It can be argued that any unused industrial capacity could be put to work using printed dollars, with the result being non-inflationary. I think this is incorrect due to the fact that the entire set of resources necessary to support that production is already committed to something else, which currently offered prices are insufficient to overcome, even if that use is simply to reserve the factor for some future use. For example, the owner of a mine may not operate it to full capacity because the going prices for the product, and more importantly the projected future prices, are insufficient to overcome her predictions about what the corresponding costs of production are likely to be. This is part of how entreprenuers deal with the uncertain future, and also illustrates conservation principles in how people are consider the future value of the resources under their control.
If under these conditions the government comes in with newly printed dollars and tries to buy up those resources to increase production in some way, it must bid higher prices to pull the resources out of reserve, which starts out the inflationary effects. Another consideration is that the completion of every productive activity requires the coordination of a large number of factors, some of which are almost certainly fully occupied in some other activity; in these cases the government-directed production introduces a new competitive force for the use of those resources, which also has inflationary effects.
A third deleterious effect relates back to the overall problem of credit expansion, which is that investment in new resources can only come from resources that have previously been saved from consumption. At the level of the entire economy it is difficult to detect uniquely as a consequence of one or another specific spending project, but in each case the effect is to pay people for goods and services needed to complete the project using goods and services that do not yet exist.
Another side point, about the fractional reserve banking system ...
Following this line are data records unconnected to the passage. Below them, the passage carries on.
(* ===== verification/Kernels.v ===== *)
(** * Kernel Library (resize_generator.cpp, lines 5-61)

    The enum [InterpolationType], the four interpolation kernels, the
    [KernelInfo] table that gives each kernel its name and native tap
    count, and the name-to-enum map of the generator parameter
    [interpolation_type].  The kernels are generic in [FloatOps]; the
    theorems are over the exact instance [Q]: every kernel vanishes
    outside its radius, the box, linear and cubic kernels are even, the
    cubic kernel is interpolating, the box, linear and cubic kernels are
    partitions of unity over integer shifts, and the parameter map and
    the table agree on the kernel names. *)

From Stdlib Require Import ZArith QArith Qround Qabs Qminmax Lqa List Lia String.
From Stdlib Require Import Morphisms Setoid.
From S2P Require Import Prelude ScalarQ.
Import ListNotations.
Local Open Scope string_scope.
Open Scope halide_scope.

(** [enum InterpolationType { Box, Linear, Cubic, Lanczos }]. *)
Inductive InterpolationType := Box | Linear | Cubic | Lanczos.

Definition InterpolationType_eq_dec (a b : InterpolationType) : {a = b} + {a <> b}.
Proof. decide equality. Defined.

(** The enum's integer value, which indexes [kernel_info]. *)
Definition interpolation_index (t : InterpolationType) : nat :=
  match t with Box => 0 | Linear => 1 | Cubic => 2 | Lanczos => 3 end.

(** The constant [float a = -0.5f] of [kernel_cubic]. *)
Definition cubic_a : Q := -1 # 2.

Section Kernels.
Context {F : Type} `{FloatOps F}.

Definition kernel_box (x : F) : F :=
  let xx := f_abs x in
  select (xx <=! f_lit (1 # 2)) (f_lit 1) (f_lit 0).

Definition kernel_linear (x : F) : F :=
  let xx := f_abs x in
  select (xx <! f_lit 1) (f_lit 1 -! xx) (f_lit 0).

(** The coefficients [a + 2.0f], [5 * a], ... are C++ float constants,
    computed before they meet an [Expr]. *)
Definition kernel_cubic (x : F) : F :=
  let xx := f_abs x in
  let xx2 := xx *! xx in
  let xx3 := xx2 *! xx in
  select (xx <! f_lit 1)
    (f_lit (cubic_a + 2) *! xx3 -! f_lit (cubic_a + 3) *! xx2 +! f_of_int 1)
    (select (xx <! f_lit 2)
       (f_lit cubic_a *! xx3 -! f_lit (5 * cubic_a) *! xx2
          +! f_lit (8 * cubic_a) *! xx -! f_lit (4 * cubic_a))
       (f_lit 0)).

(** [sinc(x) = sin(float(M_PI) * x) / x]: note the missing factor pi in
    the denominator. *)
Definition sinc (x : F) : F := f_sin (f_pi *! x) /! x.

Definition kernel_lanczos (x : F) : F :=
  let value := sinc x *! sinc (x /! f_of_int 3) in
  let value := select (x ==! f_lit 0) (f_lit 1) value in
  let value := select (orb (f_of_int 3 <! x) (x <! f_of_int (-3))) (f_lit 0) value in
  value.

(** The struct [KernelInfo]: a name, a native tap count and a kernel function. *)
Record KernelInfo := {
  name : string;
  taps : Z;
  kernel : F -> F
}.

(** [static KernelInfo kernel_info[]]. *)
Definition kernel_info_table : list KernelInfo :=
  [ {| name := "box"; taps := 1; kernel := kernel_box |};
    {| name := "linear"; taps := 2; kernel := kernel_linear |};
    {| name := "cubic"; taps := 4; kernel := kernel_cubic |};
    {| name := "lanczos"; taps := 6; kernel := kernel_lanczos |} ].

(** [kernel_info[interpolation_type]]: the array indexed by the enum. *)
Definition kernel_info (t : InterpolationType) : KernelInfo :=
  nth (interpolation_index t) kernel_info_table
      {| name := "box"; taps := 1; kernel := kernel_box |}.

End Kernels.

Arguments KernelInfo : clear implicits.

(** The generator parameter's map from names to enum values, with the
    default [Cubic]; an unknown name is rejected (no value). *)
Definition interpolation_type_names : list (string * InterpolationType) :=
  [("box", Box); ("linear", Linear); ("cubic", Cubic); ("lanczos", Lanczos)].

Definition interpolation_type_default : InterpolationType := Cubic.

Definition parse_interpolation_type (s : string) : option InterpolationType :=
  match find (fun p => String.eqb (fst p) s) interpolation_type_names with
  | Some (_, t) => Some t
  | None => None
  end.

(** ** Lemmas over [Q] *)

Lemma kernel_info_taps (t : InterpolationType) :
  taps (kernel_info (F := Q) t) =
  match t with Box => 1 | Linear => 2 | Cubic => 4 | Lanczos => 6 end%Z.
Proof. now destruct t. Qed.

Lemma kernel_info_taps_pos (t : InterpolationType) : (1 <= taps (kernel_info (F := Q) t))%Z.
Proof. destruct t; cbn; lia. Qed.

#[export] Hint Resolve kernel_info_taps_pos : halide.

#[export] Instance kernel_box_Proper : Proper (Qeq ==> Qeq) (@kernel_box Q _).
Proof. intros x y Hxy. unfold kernel_box. qops. now rewrite Hxy. Qed.

#[export] Instance kernel_linear_Proper : Proper (Qeq ==> Qeq) (@kernel_linear Q _).
Proof. intros x y Hxy. unfold kernel_linear. qops. now rewrite Hxy. Qed.

#[export] Instance kernel_cubic_Proper : Proper (Qeq ==> Qeq) (@kernel_cubic Q _).
Proof. intros x y Hxy. unfold kernel_cubic. qops. now rewrite Hxy. Qed.

#[export] Instance kernel_lanczos_Proper : Proper (Qeq ==> Qeq) (@kernel_lanczos Q _).
Proof. intros x y Hxy. unfold kernel_lanczos, sinc. qops. now rewrite Hxy. Qed.

#[export] Instance kernel_Proper (t : InterpolationType) :
  Proper (Qeq ==> Qeq) (kernel (kernel_info (F := Q) t)).
Proof. destruct t; cbn; typeclasses eauto. Qed.

(** The kernels in closed form, one lemma per piece. *)
Lemma box_inside (x : Q) : Qabs x <= 1 # 2 -> kernel_box x == 1.
Proof. intros Hx. unfold kernel_box. qops. case_select; lra. Qed.

Lemma box_outside (x : Q) : 1 # 2 < Qabs x -> kernel_box x == 0.
Proof. intros Hx. unfold kernel_box. qops. case_select; lra. Qed.

Lemma linear_inside (x : Q) : Qabs x <= 1 -> kernel_linear x == 1 - Qabs x.
Proof. intros Hx. unfold kernel_linear. qops. case_select; lra. Qed.

Lemma linear_outside (x : Q) : 1 <= Qabs x -> kernel_linear x == 0.
Proof. intros Hx. unfold kernel_linear. qops. case_select; lra. Qed.

Lemma cubic_inside (x : Q) :
  Qabs x <= 1 ->
  kernel_cubic x == (3 # 2) * Qabs x ^ 3 - (5 # 2) * Qabs x ^ 2 + 1.
Proof.
  intros Hx. unfold kernel_cubic, cubic_a. qops.
  case_select; [ring | | lra].
  assert (Qabs x == 1) as -> by lra. ring.
Qed.

Lemma cubic_middle (x : Q) :
  1 <= Qabs x <= 2 ->
  kernel_cubic x == -(1 # 2) * Qabs x ^ 3 + (5 # 2) * Qabs x ^ 2 - 4 * Qabs x + 2.
Proof.
  intros Hx. unfold kernel_cubic, cubic_a. qops.
  case_select; [| ring |].
  - assert (Qabs x == 1) as -> by lra. ring.
  - assert (Qabs x == 2) as -> by lra. ring.
Qed.

Lemma cubic_outside (x : Q) : 2 <= Qabs x -> kernel_cubic x == 0.
Proof. intros Hx. unfold kernel_cubic. qops. case_select; lra. Qed.

Lemma lanczos_zero : kernel_lanczos (F := Q) 0 == 1.
Proof. reflexivity. Qed.

Lemma lanczos_outside (x : Q) : 3 < Qabs x -> kernel_lanczos x == 0.
Proof.
  intros Hx. unfold kernel_lanczos. qops. qconst.
  destruct (Qabs_gt_cases x 3 Hx); case_select; lra.
Qed.

Lemma cubic_closed_outside (x : Q) : 2 <= Qabs x -> kernel_cubic x == 0.
Proof. apply cubic_outside. Qed.

(** The sums of four and two consecutive terms, unrolled. *)
Lemma hsum_0_4 (e : Z -> Q) : hsum 0 4 e == e 0%Z + e 1%Z + e 2%Z + e 3%Z.
Proof. unfold hsum. change (rdom 0 4) with [0; 1; 2; 3]%Z. cbn. ring. Qed.

Lemma hsum_0_2 (e : Z -> Q) : hsum 0 2 e == e 0%Z + e 1%Z.
Proof. unfold hsum. change (rdom 0 2) with [0; 1]%Z. cbn. ring. Qed.

Lemma hsum_0_1 (e : Z -> Q) : hsum 0 1 e == e 0%Z.
Proof. unfold hsum. change (rdom 0 1) with [0]%Z. cbn. ring. Qed.

(** An integer converted to float, by its absolute value. *)
Lemma Qabs_inject_Z_cases (n : Z) :
  (n = 0%Z /\ Qabs (inject_Z n) == 0) \/
  ((n = 1 \/ n = -1)%Z /\ Qabs (inject_Z n) == 1) \/
  ((n >= 2 \/ n <= -2)%Z /\ 2 <= Qabs (inject_Z n)).
Proof.
  destruct (Z.eq_dec n 0) as [-> | H0]; [left; split; reflexivity |].
  destruct (Z.eq_dec n 1) as [-> | H1]; [right; left; split; [left |]; reflexivity |].
  destruct (Z.eq_dec n (-1)) as [-> | H2]; [right; left; split; [right |]; reflexivity |].
  right; right. split; [lia |].
  destruct (Z_lt_le_dec n 0) as [Hn | Hn].
  - rewrite Qabs_neg by (rewrite Zlt_Qlt in Hn; apply Qlt_le_weak, Hn).
    assert (n <= -2)%Z as Hle by lia. rewrite Zle_Qle in Hle. qconst. lra.
  - rewrite Qabs_pos by (rewrite Zle_Qle in Hn; apply Hn).
    assert (2 <= n)%Z as Hle by lia. rewrite Zle_Qle in Hle. qconst. lra.
Qed.

(** The kernels other than Lanczos are 1 at 0 ... *)
Lemma kernel_at_zero (t : InterpolationType) :
  t <> Lanczos -> kernel (kernel_info t) 0 == 1.
Proof. intros Ht. destruct t; try congruence; reflexivity. Qed.

(** ... and 0 at every other integer. *)
Lemma kernel_int_nonzero (t : InterpolationType) (n : Z) :
  t <> Lanczos -> n <> 0%Z -> kernel (kernel_info t) (inject_Z n) == 0.
Proof.
  intros Ht Hn0.
  destruct (Qabs_inject_Z_cases n) as [[-> _] | [[Hn Ha] | [Hn Ha]]]; [congruence | |];
    destruct t; try congruence; cbn [kernel_info nth kernel_info_table kernel interpolation_index].
  - apply box_outside. rewrite Ha. reflexivity.
  - apply linear_outside. rewrite Ha. lra.
  - rewrite cubic_middle by (rewrite Ha; lra). rewrite Ha. ring.
  - apply box_outside. lra.
  - apply linear_outside. lra.
  - apply cubic_outside. lra.
Qed.

(** The partition of unity, kernel by kernel: the weights at the integer
    shifts of a first offset [t0] in [-taps/2, -taps/2 + 1). *)
Lemma box_partition (t0 : Q) :
  -(1 # 2) <= t0 < 1 # 2 -> hsum 0 1 (fun k => kernel_box (t0 + inject_Z k)) == 1.
Proof.
  intros Ht0. rewrite hsum_0_1. apply box_inside. qconst. apply Qabs_Qle_condition. lra.
Qed.

Lemma linear_partition (t0 : Q) :
  -1 <= t0 < 0 -> hsum 0 2 (fun k => kernel_linear (t0 + inject_Z k)) == 1.
Proof.
  intros Ht0. rewrite hsum_0_2. qconst.
  rewrite !linear_inside by (qabs_simpl; lra). qabs_simpl. ring.
Qed.

Lemma cubic_partition (t0 : Q) :
  -2 <= t0 < -1 -> hsum 0 4 (fun k => kernel_cubic (t0 + inject_Z k)) == 1.
Proof.
  intros Ht0. rewrite hsum_0_4. qconst.
  rewrite (cubic_middle (t0 + 0)), (cubic_inside (t0 + 1)), (cubic_inside (t0 + 2)),
    (cubic_middle (t0 + 3)) by (qabs_simpl; lra).
  qabs_simpl. ring.
Qed.

(** ** Properties of the Kernel Library *)

(** Every kernel of the table vanishes outside its radius: for
    [|x| > taps/2] the weight is 0 (box 1/2, linear 1, cubic 2,
    lanczos 3), whatever the sine. *)
Lemma kernel_support (t : InterpolationType) (x : Q) :
  (1 # 2) * inject_Z (taps (kernel_info t)) < Qabs x ->
  kernel (kernel_info t) x == 0.
Proof.
  destruct t; cbn [kernel_info nth kernel_info_table kernel taps interpolation_index];
    qconst; intros Hx.
  - apply box_outside. lra.
  - apply linear_outside. lra.
  - apply cubic_outside. lra.
  - apply lanczos_outside. lra.
Qed.

(** The linear and cubic kernels also vanish on the boundary of their
    support. *)
Lemma kernel_support_closed (t : InterpolationType) (x : Q) :
  t = Linear \/ t = Cubic ->
  (1 # 2) * inject_Z (taps (kernel_info t)) <= Qabs x ->
  kernel (kernel_info t) x == 0.
Proof.
  intros [-> | ->]; cbn [kernel_info nth kernel_info_table kernel taps interpolation_index];
    qconst; intros Hx.
  - apply linear_outside. lra.
  - apply cubic_outside. lra.
Qed.

(** The box, linear and cubic kernels are even functions. *)
Lemma kernel_even (t : InterpolationType) (x : Q) :
  t <> Lanczos ->
  kernel (kernel_info t) (- x) == kernel (kernel_info t) x.
Proof.
  intros Ht.
  destruct t; cbn [kernel_info nth kernel_info_table kernel interpolation_index];
    try congruence;
    [unfold kernel_box | unfold kernel_linear | unfold kernel_cubic]; qops;
    now rewrite Qabs_opp.
Qed.

(** The box, linear and cubic kernels interpolate: at an integer
    offset [n] the weight is 1 when [n = 0] and 0 otherwise. *)
Lemma kernel_interpolating (t : InterpolationType) (n : Z) :
  t <> Lanczos ->
  kernel (kernel_info t) (inject_Z n) == if Z.eqb n 0 then 1 else 0.
Proof.
  intros Ht. destruct (Z.eqb_spec n 0) as [-> | Hn].
  - apply kernel_at_zero, Ht.
  - apply kernel_int_nonzero; assumption.
Qed.

(** C19: the box, linear and cubic kernels are partitions of unity: the
    weights at the [taps] integer shifts of an offset [t0] in
    [-taps/2, -taps/2 + 1) sum to exactly 1.  This is the tap sum of the
    weight generator whenever the kernel is not widened. *)
Theorem kernel_partition_of_unity (t : InterpolationType) (t0 : Q) :
  t <> Lanczos ->
  -(1 # 2) * inject_Z (taps (kernel_info t)) <= t0 <
    -(1 # 2) * inject_Z (taps (kernel_info t)) + 1 ->
  hsum 0 (taps (kernel_info t)) (fun k => kernel (kernel_info t) (t0 + inject_Z k)) == 1.
Proof.
  intros Ht. destruct t; try congruence;
    cbn [kernel_info nth kernel_info_table kernel taps interpolation_index]; qconst; intros Ht0;
    [apply box_partition | apply linear_partition | apply cubic_partition]; lra.
Qed.

(** C22: the generator parameter and the [kernel_info] table agree: a
    name is accepted exactly when it is the name of a table entry, and
    it selects that entry's enum value. *)
Theorem parse_interpolation_type_spec (s : string) (t : InterpolationType) :
  parse_interpolation_type s = Some t <-> s = name (kernel_info (F := Q) t).
Proof.
  split.
  - unfold parse_interpolation_type, interpolation_type_names. cbn [find fst].
    destruct (String.eqb "box" s) eqn:E1;
      [apply String.eqb_eq in E1; intros [= <-]; now subst |].
    destruct (String.eqb "linear" s) eqn:E2;
      [apply String.eqb_eq in E2; intros [= <-]; now subst |].
    destruct (String.eqb "cubic" s) eqn:E3;
      [apply String.eqb_eq in E3; intros [= <-]; now subst |].
    destruct (String.eqb "lanczos" s) eqn:E4;
      [apply String.eqb_eq in E4; intros [= <-]; now subst |].
    discriminate.
  - intros ->. now destruct t.
Qed.

(** ** Witnesses *)

Lemma kernel_partition_of_unity_witness :
  Cubic <> Lanczos /\
  -(1 # 2) * inject_Z (taps (kernel_info (F := Q) Cubic)) <= -(7 # 4) <
    -(1 # 2) * inject_Z (taps (kernel_info (F := Q) Cubic)) + 1 /\
  hsum 0 (taps (kernel_info Cubic)) (fun k => kernel (kernel_info Cubic) (-(7 # 4) + inject_Z k)) == 1.
Proof.
  split; [discriminate |]. split; [split; vm_compute; try discriminate; reflexivity |].
  apply kernel_partition_of_unity; [discriminate |].
  split; vm_compute; try discriminate; reflexivity.
Defined.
Once upon a time, when banks were originally created, they served as a warehouse for the storage of gold and other precious metals, used by people who found it inconvenient to store the money on their own property. Before long, warehouse receipts were used to represent the fact that a given warehouse held an amount of gold money in trust, and those receipts began to be traded as money substitutes. So far, so good - one warehouse receipt for each unit of gold kept in reserve.
At some point an unscrupulous warehouse owner thought she might take advantage of the fact that warehouse receipts became more convenient for trade than the gold money itself, so people might not very often make a claim on the actual gold in storage. The warehouse owner might have then issued more receipts than were actually backed by gold in the vault, which was a fraud. If you put a piece of furniture in a personal storage unit because you don't expect to need it for a few years, it is a fraud for the storehouse owner to rent out the use of that furniture in the mean time, and so it was for these money substitutes.
Even so, this was a controlled situation, because people started clearinghouses to exchange the gold warehouse receipts that came from various sources. Those people were in the business to make sure that issuers of warehouse receipts would exchange such receipts for the actual gold, and kept the unscrupulous dealers in check.
Then the government entered the picture, with the intention of lavish spending, mostly on war, made alliance with powerful bankers to legalize this fraud, to pay for the war and other expenditures of political whims. At the same time, the bankers were allowed to make loans using these fraudulent notes, which of course increased their profits. The result was fractional reserve banking, whereby any bank need keep on reserve only a fraction of the money actually held as demand deposits by thier customers, which has been a major contributor to credit expansion and related financial booms. Today in the United States, the fractional reserve requirement is 10%, which means that the banks can pyramid the money supply by ten fold for each dollar in reserve.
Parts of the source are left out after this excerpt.